By Karla L. Palmer –
In the wake of the New England Compounding Center (“NECC”) matter, on November 2, 2012, Congressman Edward J. Markey (D-MA), senior member of the Energy and Commerce Committee, introduced legislation that will attempt to strengthen federal oversight of compounding pharmacies. NECC, which is located in Congressman Markey’s congressional district, is the alleged source of injectable steroids that have led to 28 deaths and 377 illnesses to date across at least 19 states. Announcing the proposed legislation, Congressman Markey stated that “[c]ompounding pharmacies have been governed by fragmented regulations for too long, leading to the worst public health disaster in recent memory.” As stated in the bill and described in the Congressman’s press release announcing the bill, the proposed legislation, titled the Verifying Authority and Legality in Drug Compounding Act of 2012 (“VALID”) (H.R. 6584), will amend section 502A of the Federal Food Drug and Cosmetic Act (“FDCA”)(21 U.S.C. § 353a) as follows:
- Preserve state regulatory authority for traditional small compounding pharmacy activities. Among other requirements, the drug must be compounded for an individual patient based on the receipt of a valid prescription or a notation approved by the prescribing practitioner that the compounded product is necessary for the identified patient. However, this requirement may be waived under certain limited circumstances set forth in the bill;
- Ensure that compounding pharmacies (specifically those using bulk substances) that are operating as drug manufacturers are regulated by FDA as drug manufacturers (under section 510 of the FDCA (21 U.S.C. § 360));
- Allow compounding pharmacies with a legitimate reason to compound drugs before the receipt of a valid prescription to request a waiver to enable them to do so;
- Allow FDA to waive the requirement to compound drugs solely for individual patients with valid prescriptions in the event of a drug shortage or to protect the public health or well-being, but that waiver may not exceed one year unless the Secretary determines under limited circumstances that the waiver must continue beyond that time period;
- Allow FDA to waive the requirement to compound drugs only if they are not copies of commercially available drugs if doing so is necessary to protect public health or well-being,
- Increase transparency to the public by mandating that compounded drugs are labeled to ensure that recipients know that the drugs have not been tested for safety and effectiveness. The Act also mandates publication not later than one year after the law’s enactment of a “Do Not Compound” list of unsafe or ineffective drugs, which list will be made available on the FDA’s website, and will be transmitted by the Secretary of HHS to state agencies with responsibility for regulating compounding;
- Any drug product compounded in accordance with the Act shall include the following statement: “This drug has not been tested for safety and effectiveness and is not approved by the FDA. Serious adverse reactions to this drug should be reported to the pharmacy where it was received and the FDA at _____”. The blank shall “specify a phone number and a Web site….”. If the compounded drug product does not contain this statement, then it is deemed misbranded (distribution of misbranded drugs is prohibited by federal law);
- Pharmacists and pharmacies compounding a drug product are required to report to the Secretary of HHS any adverse event associated with the use of such compounded product within ten days after becoming aware of such an event. Furthermore, if the pharmacist or pharmacy becomes aware of any information concerning “bacteriological, fungal, or other contamination; any significant chemical, physical, or other change; or any deterioration of a compounded drug product” that has been distributed and that “could cause serious injury or death,” the pharmacist must report no later than five calendar days such information to the Secretary; and
- The Secretary must promulgate final regulations to carry out the Act within one year after enactment.

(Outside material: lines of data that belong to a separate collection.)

(* ===== verification/Kvars.v ===== *)
(** * Kernel-module state ([src/shared/kernel_vars.h], [src/kmod/include/*.h])

    The record [kvars] is [kernel_vars_t] as far as the MMU code uses it,
    together with what that code reaches through pointers: the PTE records,
    level-2 tables and VSID records of [mtable.c], the hardware PTE hash and
    the TLB invalidations issued so far.  Memory obtained from the kernel
    ([alloc_page_mol], [kmalloc_mol], [vmalloc_mol]) comes from the list
    [oracle]: the next address returned, 0 for a failure. *)

From S2P Require Import Prelude Skiplist.

Module Kvars.

(** ** Constants ([src/shared/processor.h], [src/kmod/include/mmu.h]) *)

Definition PTE0_VSID (s : Z) : Z := (s .>> 7) .& 0xffffff.
Definition PTE0_V : Z := MOL_BIT 0.
Definition PTE0_H : Z := MOL_BIT 25.
Definition PTE0_API : Z := 0x3f.
Definition PTE1_R : Z := MOL_BIT 23.
Definition PTE1_C : Z := MOL_BIT 24.
Definition PTE1_W : Z := MOL_BIT 25.
Definition PTE1_I : Z := MOL_BIT 26.
Definition PTE1_M : Z := MOL_BIT 27.
Definition PTE1_G : Z := MOL_BIT 28.
Definition PTE1_WIMG : Z := PTE1_W .| PTE1_I .| PTE1_M .| PTE1_G.
Definition PTE1_PP : Z := 0x3.
Definition PTE1_RPN : Z := 0xfffff000.
Definition VSID_Ks : Z := MOL_BIT 1.
Definition VSID_Kp : Z := MOL_BIT 2.
Definition VSID_N : Z := MOL_BIT 3.
Definition MSR_PR : Z := 1 .<< 14.
Definition MSR_IR : Z := 1 .<< 5.
Definition MSR_DR : Z := 1 .<< 4.
Definition VSID_MASK : Z := 0xffffff.

Definition MAPPING_RO : Z := 1.
Definition MAPPING_PHYSICAL : Z := 2.
Definition MAPPING_SCRATCH : Z := 4.
Definition MAPPING_FORCE_CACHE : Z := 8.
Definition MAPPING_FB_ACCEL : Z := 16.
Definition MAPPING_FB : Z := 32.
Definition MAPPING_DBAT : Z := 64.
Definition MAPPING_MACOS_CONTROLS_CACHE : Z := 128.
Definition MAPPING_PUT_FIRST : Z := 256.
Definition MAPPING_MREGS : Z := 512.
Definition MAPPING_FORCE_WRITABLE : Z := 4096.
Definition MAPPING_IO : Z := 1024.
Definition MAPPING_VALID : Z := 2048.

(** Return vectors ([src/shared/rvec.h]) *)
Definition RVEC_NOP : Z := 0.
Definition RVEC_ISI_TRAP : Z := 7.
Definition RVEC_DSI_TRAP : Z := 8.
Definition RVEC_IO_READ : Z := 25.
Definition RVEC_IO_WRITE : Z := 26.
Definition RVEC_UNUSUAL_DSISR_BITS : Z := 28.
Definition RVEC_MMU_IO_SEG_ACCESS : Z := 29.
Definition RVEC_BREAK : Z := 32.
Definition RVEC_BAD_NIP : Z := 33.

(** [struct pterec]: one PTE MOL has inserted. *)
Record pterec := Pterec {
  ea_next : Z;
  lv_next : Z;
  pent : Z
}.

Definition set_ea_next (v : Z) (r : pterec) : pterec :=
  Pterec v (lv_next r) (pent r).
Definition set_lv_next (v : Z) (r : pterec) : pterec :=
  Pterec (ea_next r) v (pent r).
Definition set_pent (v : Z) (r : pterec) : pterec :=
  Pterec (ea_next r) (lv_next r) v.
(** [struct vsid_ent]: a VSID of the guest. *)
Record vsid_ent := VsidEnt {
  linux_vsid : Z;
  linux_vsid_sv : Z;
  lev2 : list Z   (** 64 addresses of level-2 tables, 0 if absent *)
}.

Definition set_linux_vsid (v : Z) (r : vsid_ent) : vsid_ent :=
  VsidEnt v (linux_vsid_sv r) (lev2 r).
Definition set_linux_vsid_sv (v : Z) (r : vsid_ent) : vsid_ent :=
  VsidEnt (linux_vsid r) v (lev2 r).
Definition set_lev2 (v : list Z) (r : vsid_ent) : vsid_ent :=
  VsidEnt (linux_vsid r) (linux_vsid_sv r) v.
(** [struct pte_lvrange]: a registered range of user space memory. *)
Record pte_lvrange := Lvrange {
  lr_self : Z;   (** address of the record *)
  lr_pents : Z;   (** address of the array of list heads *)
  lr_base : Z;
  lr_size : Z
}.

Definition set_lr_self (v : Z) (r : pte_lvrange) : pte_lvrange :=
  Lvrange v (lr_pents r) (lr_base r) (lr_size r).
Definition set_lr_pents (v : Z) (r : pte_lvrange) : pte_lvrange :=
  Lvrange (lr_self r) v (lr_base r) (lr_size r).
Definition set_lr_base (v : Z) (r : pte_lvrange) : pte_lvrange :=
  Lvrange (lr_self r) (lr_pents r) v (lr_size r).
Definition set_lr_size (v : Z) (r : pte_lvrange) : pte_lvrange :=
  Lvrange (lr_self r) (lr_pents r) (lr_base r) v.
(** [struct vsid_info] *)
Record vsid_info := VsidInfo {
  vi_self : Z;   (** address of the structure *)
  lvranges : list pte_lvrange;   (** the list [lvrange_head] *)
  free_pents : Z;
  free_pent_tables : Z;
  allocations : list (Z * Z);   (** page, [ALLOC_CONT_XXX] *)
  alloc_size : Z;
  alloc_limit : Z
}.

Although not detailed in the press release, the draft legislation proposes certain “waivers” of the requirement that a specified drug product must be compounded for an individually identified patient, but waivers are not available to those pharmacies that would be required to be registered as drug manufacturers. Pharmacies or pharmacists eligible for a waiver would include: (1) “any pharmacy or pharmacist within a hospital system that is compounding drug products exclusively for dispensing to patients within that hospital system;” (2) a pharmacy or pharmacist that compounds sterile drug products; and (3) a “pharmacy or pharmacist that compounds drug products in limited quantities before the receipt of a valid prescription for an individual patient who is located in the same state as the pharmacy or pharmacist, based on a history of the pharmacy of pharmacist receiving such valid prescription.” On a limited basis, and pursuant to a “Memorandum of Understanding” between a state and the Secretary of HHS, the Secretary may authorize a state to grant waivers to pharmacies located within their state under certain limited, to-be-determined circumstances. Those waivers would be state-specific and applicable only to compounded drugs sold or dispensed within that state. Any pharmacy facility compounding drug products pursuant to a waiver is subject to inspection under section 704 of the FDCA (21 U.S.C. § 374). Congressman Markey claimed that the VALID Compounding Act ends the “regulatory black hole” often identified with pharmacy compounding by giving the "FDA new, clear authority to protect patients and oversee these companies.” Congressman Markey’s full press release announcing the legislation is available here. A one-page description of the Act, prepared by Markey’s office is available here.